MATERIAL SHOWN:
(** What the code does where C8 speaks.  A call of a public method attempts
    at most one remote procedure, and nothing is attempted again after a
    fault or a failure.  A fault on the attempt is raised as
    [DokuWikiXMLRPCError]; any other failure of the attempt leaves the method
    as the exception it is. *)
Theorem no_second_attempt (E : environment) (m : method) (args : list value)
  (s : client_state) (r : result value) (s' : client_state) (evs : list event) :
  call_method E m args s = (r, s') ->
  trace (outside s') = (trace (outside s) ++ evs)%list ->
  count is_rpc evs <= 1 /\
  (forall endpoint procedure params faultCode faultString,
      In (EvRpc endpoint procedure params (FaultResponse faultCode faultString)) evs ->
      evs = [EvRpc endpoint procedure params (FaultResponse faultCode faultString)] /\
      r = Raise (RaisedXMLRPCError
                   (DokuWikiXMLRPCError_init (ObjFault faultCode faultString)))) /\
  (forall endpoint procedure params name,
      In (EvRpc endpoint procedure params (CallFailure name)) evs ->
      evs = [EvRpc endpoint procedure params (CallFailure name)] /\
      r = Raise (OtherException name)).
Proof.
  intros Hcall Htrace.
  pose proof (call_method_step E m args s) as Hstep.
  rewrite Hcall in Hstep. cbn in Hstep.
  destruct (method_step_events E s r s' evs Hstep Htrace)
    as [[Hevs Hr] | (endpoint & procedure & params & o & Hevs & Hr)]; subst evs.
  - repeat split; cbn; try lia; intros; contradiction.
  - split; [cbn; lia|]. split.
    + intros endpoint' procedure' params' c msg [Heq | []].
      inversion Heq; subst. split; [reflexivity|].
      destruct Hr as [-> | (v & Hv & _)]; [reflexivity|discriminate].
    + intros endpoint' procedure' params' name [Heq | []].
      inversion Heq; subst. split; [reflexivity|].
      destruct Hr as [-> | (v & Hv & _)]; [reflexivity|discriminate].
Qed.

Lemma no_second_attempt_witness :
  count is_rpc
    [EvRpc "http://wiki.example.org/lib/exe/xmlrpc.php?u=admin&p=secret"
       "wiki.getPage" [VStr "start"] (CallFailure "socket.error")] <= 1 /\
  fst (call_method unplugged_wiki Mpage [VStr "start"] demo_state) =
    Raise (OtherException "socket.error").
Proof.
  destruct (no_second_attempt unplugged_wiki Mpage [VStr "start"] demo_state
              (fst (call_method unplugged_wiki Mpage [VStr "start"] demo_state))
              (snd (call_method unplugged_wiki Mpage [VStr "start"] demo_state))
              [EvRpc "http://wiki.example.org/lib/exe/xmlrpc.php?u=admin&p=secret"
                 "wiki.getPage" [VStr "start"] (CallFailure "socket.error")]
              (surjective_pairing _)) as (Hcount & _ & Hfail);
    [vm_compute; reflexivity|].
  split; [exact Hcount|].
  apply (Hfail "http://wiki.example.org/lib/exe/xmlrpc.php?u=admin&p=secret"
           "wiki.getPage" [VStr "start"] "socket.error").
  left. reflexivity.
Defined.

* * *

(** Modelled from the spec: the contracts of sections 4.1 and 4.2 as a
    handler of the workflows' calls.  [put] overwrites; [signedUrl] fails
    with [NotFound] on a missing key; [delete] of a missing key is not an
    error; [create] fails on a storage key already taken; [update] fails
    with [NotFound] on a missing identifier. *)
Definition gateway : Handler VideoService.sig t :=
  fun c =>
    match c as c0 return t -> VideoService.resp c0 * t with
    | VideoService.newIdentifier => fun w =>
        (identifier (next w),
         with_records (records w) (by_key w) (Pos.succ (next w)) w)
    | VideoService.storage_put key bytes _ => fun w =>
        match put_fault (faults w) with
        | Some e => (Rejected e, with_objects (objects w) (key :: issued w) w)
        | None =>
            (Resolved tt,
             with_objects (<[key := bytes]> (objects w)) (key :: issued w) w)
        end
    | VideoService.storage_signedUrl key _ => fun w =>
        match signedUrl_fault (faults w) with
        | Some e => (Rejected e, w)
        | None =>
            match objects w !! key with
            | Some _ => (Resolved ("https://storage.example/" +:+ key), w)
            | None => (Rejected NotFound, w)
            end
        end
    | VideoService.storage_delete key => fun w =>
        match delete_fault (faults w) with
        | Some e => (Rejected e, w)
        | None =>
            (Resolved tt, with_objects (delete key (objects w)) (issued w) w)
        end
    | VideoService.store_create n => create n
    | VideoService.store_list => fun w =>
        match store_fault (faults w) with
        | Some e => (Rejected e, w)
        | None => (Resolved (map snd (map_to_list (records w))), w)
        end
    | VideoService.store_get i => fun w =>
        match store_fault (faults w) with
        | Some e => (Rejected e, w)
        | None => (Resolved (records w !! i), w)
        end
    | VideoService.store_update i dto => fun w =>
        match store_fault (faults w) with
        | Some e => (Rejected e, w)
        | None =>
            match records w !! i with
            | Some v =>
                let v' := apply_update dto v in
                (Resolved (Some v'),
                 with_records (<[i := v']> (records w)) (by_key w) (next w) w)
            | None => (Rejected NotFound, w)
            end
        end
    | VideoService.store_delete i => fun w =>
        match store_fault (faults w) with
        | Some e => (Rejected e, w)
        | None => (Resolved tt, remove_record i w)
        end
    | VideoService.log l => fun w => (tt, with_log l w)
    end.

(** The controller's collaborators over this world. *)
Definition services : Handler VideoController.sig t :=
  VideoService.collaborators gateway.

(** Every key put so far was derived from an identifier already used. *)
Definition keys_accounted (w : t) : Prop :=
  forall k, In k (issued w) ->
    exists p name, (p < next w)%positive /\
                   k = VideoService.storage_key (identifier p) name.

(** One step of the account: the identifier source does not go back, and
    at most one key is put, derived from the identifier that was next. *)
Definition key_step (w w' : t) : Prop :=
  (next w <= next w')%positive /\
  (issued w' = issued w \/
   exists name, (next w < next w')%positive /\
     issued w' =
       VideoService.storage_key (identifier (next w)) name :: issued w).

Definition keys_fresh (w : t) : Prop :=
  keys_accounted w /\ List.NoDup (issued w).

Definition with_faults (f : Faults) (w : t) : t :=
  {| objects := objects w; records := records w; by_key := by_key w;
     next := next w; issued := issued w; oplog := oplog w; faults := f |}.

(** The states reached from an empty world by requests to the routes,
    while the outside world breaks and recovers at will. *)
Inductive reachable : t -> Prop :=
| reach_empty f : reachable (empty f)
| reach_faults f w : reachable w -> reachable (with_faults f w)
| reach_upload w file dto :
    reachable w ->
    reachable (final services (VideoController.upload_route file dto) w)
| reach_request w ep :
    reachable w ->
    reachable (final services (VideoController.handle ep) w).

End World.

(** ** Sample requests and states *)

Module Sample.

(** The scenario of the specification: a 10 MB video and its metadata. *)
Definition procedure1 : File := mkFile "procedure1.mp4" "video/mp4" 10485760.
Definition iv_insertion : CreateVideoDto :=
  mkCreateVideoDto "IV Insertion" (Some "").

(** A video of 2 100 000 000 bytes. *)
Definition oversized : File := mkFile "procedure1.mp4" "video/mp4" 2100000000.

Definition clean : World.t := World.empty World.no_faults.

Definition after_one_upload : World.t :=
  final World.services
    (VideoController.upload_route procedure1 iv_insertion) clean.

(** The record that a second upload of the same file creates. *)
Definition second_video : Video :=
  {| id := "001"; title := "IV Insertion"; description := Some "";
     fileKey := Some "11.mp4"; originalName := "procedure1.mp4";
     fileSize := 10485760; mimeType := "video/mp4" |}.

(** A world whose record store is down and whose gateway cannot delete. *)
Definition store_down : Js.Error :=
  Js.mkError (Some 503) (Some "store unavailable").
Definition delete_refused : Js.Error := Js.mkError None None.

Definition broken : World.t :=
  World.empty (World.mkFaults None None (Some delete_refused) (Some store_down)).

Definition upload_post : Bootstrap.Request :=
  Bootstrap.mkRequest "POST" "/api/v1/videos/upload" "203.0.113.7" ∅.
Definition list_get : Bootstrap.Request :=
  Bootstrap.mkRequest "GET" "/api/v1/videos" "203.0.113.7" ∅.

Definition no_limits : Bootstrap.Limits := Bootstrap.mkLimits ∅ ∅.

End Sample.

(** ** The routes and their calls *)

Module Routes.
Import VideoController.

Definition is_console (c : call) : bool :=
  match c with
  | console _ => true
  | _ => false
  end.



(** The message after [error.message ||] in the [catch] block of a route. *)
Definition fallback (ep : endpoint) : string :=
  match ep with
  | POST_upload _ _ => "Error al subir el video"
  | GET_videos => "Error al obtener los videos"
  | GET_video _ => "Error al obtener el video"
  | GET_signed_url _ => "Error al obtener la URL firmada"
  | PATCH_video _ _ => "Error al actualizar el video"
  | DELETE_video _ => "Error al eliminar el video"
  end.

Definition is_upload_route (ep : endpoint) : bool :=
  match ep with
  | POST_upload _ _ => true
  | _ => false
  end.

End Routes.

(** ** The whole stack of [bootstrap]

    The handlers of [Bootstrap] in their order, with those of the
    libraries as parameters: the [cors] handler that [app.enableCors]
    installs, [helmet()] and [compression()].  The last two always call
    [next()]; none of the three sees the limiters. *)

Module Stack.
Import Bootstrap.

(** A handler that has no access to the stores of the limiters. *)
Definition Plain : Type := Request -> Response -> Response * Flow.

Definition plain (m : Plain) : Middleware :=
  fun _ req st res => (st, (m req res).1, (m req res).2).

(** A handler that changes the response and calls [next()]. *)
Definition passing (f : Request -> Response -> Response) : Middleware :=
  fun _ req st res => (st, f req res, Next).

TASK DIRECTIONS: In the listing above, locate the line with "with [NotFound] on a missing key;" and the line with "VideoService.newIdentifier => fun w =>", then extract exactly those lines and every line between them, and nothing more.

YOUR RESPONSE:
    with [NotFound] on a missing key; [delete] of a missing key is not an
    error; [create] fails on a storage key already taken; [update] fails
    with [NotFound] on a missing identifier. *)
Definition gateway : Handler VideoService.sig t :=
  fun c =>
    match c as c0 return t -> VideoService.resp c0 * t with
    | VideoService.newIdentifier => fun w =>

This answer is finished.